# Toyota Tundra pulling 5th wheel.



## sconner124

I have a 2008 Tundra, 5.7 L, 6.5' bed, and would like to chat with someone about pulling a 5th wheel. I am looking at 28-29' length, maybe 8-9000 lbs.
I cant seem to get any answers from Toyota other than I can pull 10,600 lbs., and king pin weight of 15-25% of the total weight. I also wish to get the hidden ball in the truck bed, with the king pin extender of 9". Does anyone pull a 5th wheel with their Tundra? What kind of gas mileage do you get? :scratchhead:


----------



## mikey

*Tundra 5th wheel*

I haven't pulled a 5th wheel with a tundra, but did research this a bit once they came out advertising their tow ratings.

I talked online with a guy that was driving an 2007 tundra and bought a new 5er. I think it was a 30 footer around 8000 GVWR. He raved about towing it, said it towed awesome and I think he was getting around 10-11 MPG, at least on his first trip or two anyway.

Here is an interesting read however about 1/2 tons towing 5th wheels, which also mentions the tundra.

http://www.rvuniversity.com/article.php/2007052910232241/print

Good luck


----------



## ctfortner

I think it can be done, but will definitely require the correct setup and 5th wheel. With the tundra, and other 1/2 tons, its not the towing capacity thats a major concern, its the hitch weight. One possible way to increase the hitch weight concern would be to install air bags. 

You can also research on super springs which I have read good things about also.


----------



## dchaviland

sconner124 said:


> I have a 2008 Tundra, 5.7 L, 6.5' bed, and would like to chat with someone about pulling a 5th wheel. I am looking at 28-29' length, maybe 8-9000 lbs.
> I cant seem to get any answers from Toyota other than I can pull 10,600 lbs., and king pin weight of 15-25% of the total weight. I also wish to get the hidden ball in the truck bed, with the king pin extender of 9". Does anyone pull a 5th wheel with their Tundra? What kind of gas mileage do you get? :scratchhead:


What they need to give you is the payload capacity. Basically, how much crap can you load into the truck including bodies, luggage, and the weight of the kingpin (that part of the 5th wheel). That number should ideally be in the owners manual. 

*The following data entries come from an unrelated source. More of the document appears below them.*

(** The state of the GUI server: the screen, the members of [layer_manager] and
    [active_layer], and the IDs of the application windows.
    [src/servers/gui/layer.hpp:39-86] [LayerManager] *)
Record Gui := MkGui {
  fb : FrameBuffer;
  layers : list Layer;
  layer_stack : list Z;
  latest_id : Z;
  active_id : Z;
  mouse_layer : Z;
  window_layer_id : list Z;
}.
Definition set_fb f g := MkGui f (layers g) (layer_stack g) (latest_id g) (active_id g) (mouse_layer g) (window_layer_id g).
Definition set_layers l g := MkGui (fb g) l (layer_stack g) (latest_id g) (active_id g) (mouse_layer g) (window_layer_id g).
Definition set_stack s g := MkGui (fb g) (layers g) s (latest_id g) (active_id g) (mouse_layer g) (window_layer_id g).
Definition set_latest i g := MkGui (fb g) (layers g) (layer_stack g) i (active_id g) (mouse_layer g) (window_layer_id g).
Definition set_active_id i g := MkGui (fb g) (layers g) (layer_stack g) (latest_id g) i (mouse_layer g) (window_layer_id g).
Definition set_mouse_layer i g := MkGui (fb g) (layers g) (layer_stack g) (latest_id g) (active_id g) i (window_layer_id g).
Definition set_windows l g := MkGui (fb g) (layers g) (layer_stack g) (latest_id g) (active_id g) (mouse_layer g) l.

(** [src/servers/gui/layer.cpp:168-177] [LayerManager::FindLayer] *)
Definition FindLayer (id : Z) (g : Gui) : option Layer := find_key layer_id id (layers g).

(** The pointer [FindLayer] answers. *)
Definition layer_ptr (id : Z) (g : Gui) : Z := match FindLayer id g with Some _ => id | None => 0 end.

(** The layer a pointer leads to; null and dangling pointers lead nowhere. *)
Definition deref (p : Z) (g : Gui) : option Layer := if decide (p = 0) then None else FindLayer p g.

Definition alter_layer (id : Z) (f : Layer -> Layer) (g : Gui) : Gui :=
  set_layers (alter_key layer_id id f (layers g)) g.

(** [src/servers/gui/layer.cpp:55-58] [LayerManager::NewLayer] *)
Definition NewLayer (g : Gui) : Gui * Z :=
  let id := u32 (latest_id g + 1) in
  (set_layers (layers g ++ [MkLayer id (V 0 0) None false]) (set_latest id g), id).

(** The layers [ps] points to are drawn in turn.
    [src/servers/gui/layer.cpp:75-77] [LayerManager::Draw] *)
Fixpoint draw_layers (ps : list Z) (area : Rectangle) (g : Gui) : option Gui :=
  match ps with
  | [] => Some g
  | p :: ps' =>
      l ← deref p g;
      fb' ← Layer_DrawTo l area (fb g);
      draw_layers ps' area (set_fb fb' g)
  end.

(** [src/servers/gui/layer.cpp:74-78] [LayerManager::Draw] *)
Definition DrawArea (area : Rectangle) (g : Gui) : option Gui := draw_layers (layer_stack g) area g.

(** [area] is [Some] once the layer was met.
    [src/servers/gui/layer.cpp:83-92] [LayerManager::Draw] *)
Fixpoint draw_from (id : Z) (ps : list Z) (area : option Rectangle) (g : Gui) : option Gui :=
  match ps with
  | [] => Some g
  | p :: ps' =>
      l ← deref p g;
      area ← (if decide (layer_id l = id) then w ← window l; Some (Some (Rect (lpos l) (Size w))) else Some area);
      g ← match area with
          | Some a => fb' ← Layer_DrawTo l a (fb g); Some (set_fb fb' g)
          | None => Some g
          end;
      draw_from id ps' area g
  end.

(** [src/servers/gui/layer.cpp:80-93] [LayerManager::Draw] *)
Definition Draw (id : Z) (g : Gui) : option Gui := draw_from id (layer_stack g) None g.

(** [src/servers/gui/layer.cpp:95-102] [LayerManager::Move] *)
Definition Move (id : Z) (new_pos : Vector2D) (g : Gui) : option Gui :=
  layer ← FindLayer id g;
  w ← window layer;
  g ← DrawArea (Rect (lpos layer) (Size w)) (alter_layer id (set_lpos new_pos) g);
  Draw id g.

(** [src/servers/gui/layer.cpp:104-111] [LayerManager::MoveRelative] *)
Definition MoveRelative (id : Z) (pos_diff : Vector2D) (g : Gui) : option Gui :=
  layer ← FindLayer id g;
  w ← window layer;
  g ← DrawArea (Rect (lpos layer) (Size w)) (alter_layer id (fun l => set_lpos (vadd (lpos l) pos_diff) l) g);
  Draw id g.

(** The first occurrence of a pointer is erased from the stack. *)
Fixpoint erase_ptr (p : Z) (s : list Z) : list Z :=
  match s with
  | [] => []
  | q :: s' => if decide (q = p) then s' else q :: erase_ptr p s'
  end.

(** [src/servers/gui/layer.cpp:138-144] [LayerManager::Hide] *)
Definition Hide (id : Z) (g : Gui) : Gui := set_stack (erase_ptr (layer_ptr id g) (layer_stack g)) g.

I can relate... we used to pull a 28' Jag with a Toyota Sequoia. I love the SUV but honestly I took a major hit when towing. How much of a hit? Try 60% down... went from 14-16mph to 8-9mph depending, and that didn't go far. However, towing capacity on the Sequioa was 6500# and with the Jag we pretty much had it close to 6000#. 

It really wasn't a good match so when DW and I upgraded to a 5th wheel, we did a "do not pass go" direct for a Ford or Chevy diesel. Diesel gets about 15-16 as is, and about 12 when towing the Wildcat. 

Basically what you're doing is like doing a fiver with an F-150. It can be done but you have to watch your weights carefully. 

David
:thumbup1:


----------



## acorbell

*2007 Toyota Tundra Pulling 5th Wheel*

We have a 2007 Toyota Tundra and pull a 2005 Rockwood 8240SS Fifth Wheel. It weighs about 8,000 lbs. My husband says it's like we are not pulling anything. We originally had a Chevy with a small V8 and we were really maxing it out pulling this camper.


----------



## NM Don

*Toyota Tundra Pulling Fifth Wheel*

We currently have a 2007 Toyota Tundra Crew Max 5.7L. According to Toyota we can pull 10,500 lbs. We had a 2001 29' fifth wheel that we pulled weighing approximately 8000 lbs. and had no problem towing it at all. We upgraded to a 36' Montana High Country fifth wheel which weighs 10,550 lbs. loaded with all our stuff. Been all over the country towing it and the truck tows it beautifully. We have an super glide hitch in it because we have a short bed truck. It is more expensive, but works very well. Gas mileage with the larger 5th wheel runs approx. 11-13 mpg.


----------



## fredtay

*my new little truck*

Just "downsized" due to financial reason from 07 chevy 3/t 6L to 2011 Toyota tundra 4.6 L w/ 6 1/2 ft bed.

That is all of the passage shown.